CID Working Paper No. 211

Mary Hallward-Driemeier, Lant Pritchett
November 2010

Abstract

"Doing Business" (DB) provides measures of the time and costs associated with fully complying with an array of business regulations. Enterprise Surveys (ES) ask a wide range of firms about their actual experiences in doing business. We use three comparable indicators in both: time to get an operating permit, time to get a construction permit, and time to import goods, to compare these distinct de jure (DB) and de facto (ES) approaches to assessing the "investment climate" in over 100 countries. Four patterns emerge in each of the three indicators. First, while the DB, of necessity, reports a single estimate of the days for compliance for each indicator, firms in the same country report wildly different times to complete the same transaction.
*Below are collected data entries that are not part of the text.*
(** * Cellule Dashboard (app.py): the data layer, embedded and verified

    The program is a Streamlit script over one SQLite file with three
    tables (members, attendance, prayers).  Every run of the script calls
    [init_db] and then renders one page; the pages read the tables through
    [run_query] and write them through [execute].

    The embedding follows the script:
    - the database file is a value of type [db]; a table that was dropped
      does not exist ([None]) until [init_db] creates it again;
    - [execute] and [run_query] live in a small state-and-exception monad
      [M]: a statement against a missing table raises, as sqlite3 does;
    - the clock ([date.today()], [pd.Timestamp.today()]) and the widgets'
      values are arguments of the functions that read them;
    - DATE columns only ever receive [date.isoformat()] texts; a row keeps
      the calendar date and [isoformat] gives its stored text wherever the
      code reads the text (ORDER BY, CSV);
    - pandas computes means in binary64; the model keeps the exact
      rational ([Q]) and leaves the rounding of the display out;
    - what a page only displays does not change the file and is not
      part of [script]; the open-prayers metric, the recent prayers, the
      member box and the attendance history are modelled on their own
      ([Display], [History]), the sorted table of the history and the
      chart's drawing are left out; rowids are unbounded integers. *)

From Stdlib Require Import ZArith List String Ascii Bool Lia.
From Stdlib Require Import QArith Permutation Sorted.
From Stdlib Require Import DecimalString DecimalPos DecimalZ.
Import ListNotations.

Local Open Scope string_scope.
Local Open Scope list_scope.
Local Open Scope Z_scope.

(* ================================================================= *)
(** ** Calendar dates and timestamps *)

Module Calendar.

Record date := mkdate { year : Z; month : Z; day : Z }.

Definition is_leap (y : Z) : bool :=
  (y mod 4 =? 0) && (negb (y mod 100 =? 0) || (y mod 400 =? 0)).

Definition days_in_month (y m : Z) : Z :=
  if m =? 2 then (if is_leap y then 29 else 28)
  else if (m =? 4) || (m =? 6) || (m =? 9) || (m =? 11) then 30
  else 31.

(** The values a Python [datetime.date] can take. *)
Definition valid_date (d : date) : bool :=
  (1 <=? year d) && (year d <=? 9999) &&
  (1 <=? month d) && (month d <=? 12) &&
  (1 <=? day d) && (day d <=? days_in_month (year d) (month d)).

(** Python compares dates as the triples (year, month, day). *)
Definition date_compare (a b : date) : comparison :=
  match year a ?= year b with
  | Eq => match month a ?= month b with
          | Eq => day a ?= day b
          | c => c
          end
  | c => c
  end.

Definition date_eqb (a b : date) : bool :=
  (year a =? year b) && (month a =? month b) && (day a =? day b).

Definition date_ltb (a b : date) : bool :=
  match date_compare a b with Lt => true | _ => false end.

Definition date_leb (a b : date) : bool :=
  match date_compare a b with Gt => false | _ => true end.

Definition digit (n : Z) : ascii := ascii_of_nat (48 + Z.to_nat (n mod 10)).

(** "%02d" and "%04d" on the ranges a date has. *)
Definition pad2 (n : Z) : string :=
  String (digit (n / 10)) (String (digit n) EmptyString).

Definition pad4 (n : Z) : string := pad2 (n / 100) ++ pad2 (n mod 100).

(** [date.isoformat()]: YYYY-MM-DD. *)
Definition isoformat (d : date) : string :=
  pad4 (year d) ++ "-" ++ pad2 (month d) ++ "-" ++ pad2 (day d).

(** [date.toordinal()], as datetime.py computes it: days before the
    year, days before the month, day of the month. *)
Definition days_before_year (y : Z) : Z :=
  let p := y - 1 in p * 365 + p / 4 - p / 100 + p / 400.

Fixpoint days_before_month_from (y : Z) (m : nat) : Z :=
  match m with
  | O => 0
  | S k => days_before_month_from y k + days_in_month y (Z.of_nat m)
  end.

Definition days_before_month (y m : Z) : Z :=
  days_before_month_from y (Z.to_nat (m - 1)).

Definition toordinal (d : date) : Z :=
  days_before_year (year d) + days_before_month (year d) (month d) + day d.

(** Timestamps are counted in nanoseconds, as pandas does. *)
Definition NS_PER_DAY : Z := 86400 * 1000000000.

Definition Timedelta (days : Z) : Z := days * NS_PER_DAY.

(** [pd.to_datetime] of a stored date: midnight of that day. *)
Definition to_datetime (d : date) : Z := toordinal d * NS_PER_DAY.

(** What the script reads from the system clock during one run:
    the local date and the time elapsed since midnight. *)
Record clock := mkclock { today : date; time_of_day : Z }.

Definition valid_clock (c : clock) : bool :=
  valid_date (today c) && (0 <=? time_of_day c)
  && (time_of_day c <? NS_PER_DAY).

(** [pd.Timestamp.today()]. *)
Definition Timestamp_today (c : clock) : Z :=
  to_datetime (today c) + time_of_day c.

End Calendar.
Import Calendar.

(* ================================================================= *)
(** ** The database file *)

Module Storage.

(** members (id, name, phone, email, role, joined) *)
Record member := mkmember {
  m_id : Z; m_name : string; m_phone : string; m_email : string;
  m_role : string; m_joined : date }.

(** attendance (id, member_id, attend_date, present, note) *)
Record attendance_rec := mkattendance {
  a_id : Z; a_member_id : Z; a_attend_date : date; a_present : Z;
  a_note : string }.

(** prayers (id, requester, content, created, status) *)
Record prayer := mkprayer {
  p_id : Z; p_requester : string; p_content : string; p_created : date;
  p_status : string }.

(** A table: its rows in rowid order, and the value SQLite keeps for it
    in sqlite_sequence (the largest rowid it ever gave, 0 when fresh). *)
Record table (R : Type) := mktable { rows : list R; seq : Z }.
Arguments mktable {R} _ _.
Arguments rows {R} _.
Arguments seq {R} _.

Definition empty_table {R : Type} : table R := mktable [] 0.

Record db := mkdb {
  members : option (table member);
  attendance : option (table attendance_rec);
  prayers : option (table prayer) }.

(** No file yet: sqlite3.connect creates an empty database. *)
Definition no_tables : db := mkdb None None None.

(** The three tables, freshly created. *)
Definition empty_tables : db :=
  mkdb (Some empty_table) (Some empty_table) (Some empty_table).

Definition max_rowid (ids : list Z) : Z := fold_right Z.max 0 ids.

(** INTEGER PRIMARY KEY AUTOINCREMENT: one more than the largest rowid
    the table holds or ever held. *)
Definition next_rowid {R : Type} (rowid : R -> Z) (t : table R) : Z :=
  Z.max (seq t) (max_rowid (map rowid (rows t))) + 1.

Definition insert_row {R : Type} (rowid : R -> Z) (mk : Z -> R) (t : table R)
  : table R :=
  let i := next_rowid rowid t in
  mktable (rows t ++ [mk i]) i.

(** The statements the script sends through [execute]. *)
Inductive statement :=
| CREATE_members_IF_NOT_EXISTS
| CREATE_attendance_IF_NOT_EXISTS
| CREATE_prayers_IF_NOT_EXISTS
| INSERT_members (name phone email role : string) (joined : date)
| INSERT_attendance (member_id : Z) (attend_date : date) (present : Z)
    (note : string)
| INSERT_prayers (requester content : string) (created : date)
    (status : string)
| UPDATE_prayers_status (status : string) (id : Z)
| DROP_attendance_IF_EXISTS
| DROP_prayers_IF_EXISTS
| DROP_members_IF_EXISTS.

Definition set_status (status : string) (id : Z) (p : prayer) : prayer :=
  if p_id p =? id
  then mkprayer (p_id p) (p_requester p) (p_content p) (p_created p) status
  else p.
For instance, the DB indicators says it takes 65 days to start a business in Ecuador, whereas the distribution of the 265 firms who reported getting an operating license was between a 10th percentile reporting 1 day while the 90th percentile reporting 60 days. Second, regulatory compliance appears to be "under water" as firms report actual times much less than the DB reported days. For instance, the median DB time to obtain a construction permit across all countries is 210 days, while the mean of the days firms reported was 59, the median DB-ES "under water" gap was 145 days. Third, cross-nationally there is very little association between the ES distributions and DB numbers. A naïve view of "full compliance" might suggest that actually reported days would rise one for one with DB days, but the patterns are much more complex. The de jure environment appears to only affect some firms. For instance, as the de jure DB time to get a construction permit rose across countries by 524 days (from 77 to 601) the predicted time reported by the 25th percentile "favored" firm rose by just 2.7 days. In contrast, the time reported by the "disfavored" 90th percentile firm rose by 130 days, but all of this rise comes in the lower range of the DB. Fourth, for those countries with multiple ES surveys we find little association over time, with reductions in DB days as likely to be accompanied by increases in ES days. Comparing these two measures suggests very different ways of thinking about policy versus policy implementation, about what "climate" means, and what the options for "policy reform" really are.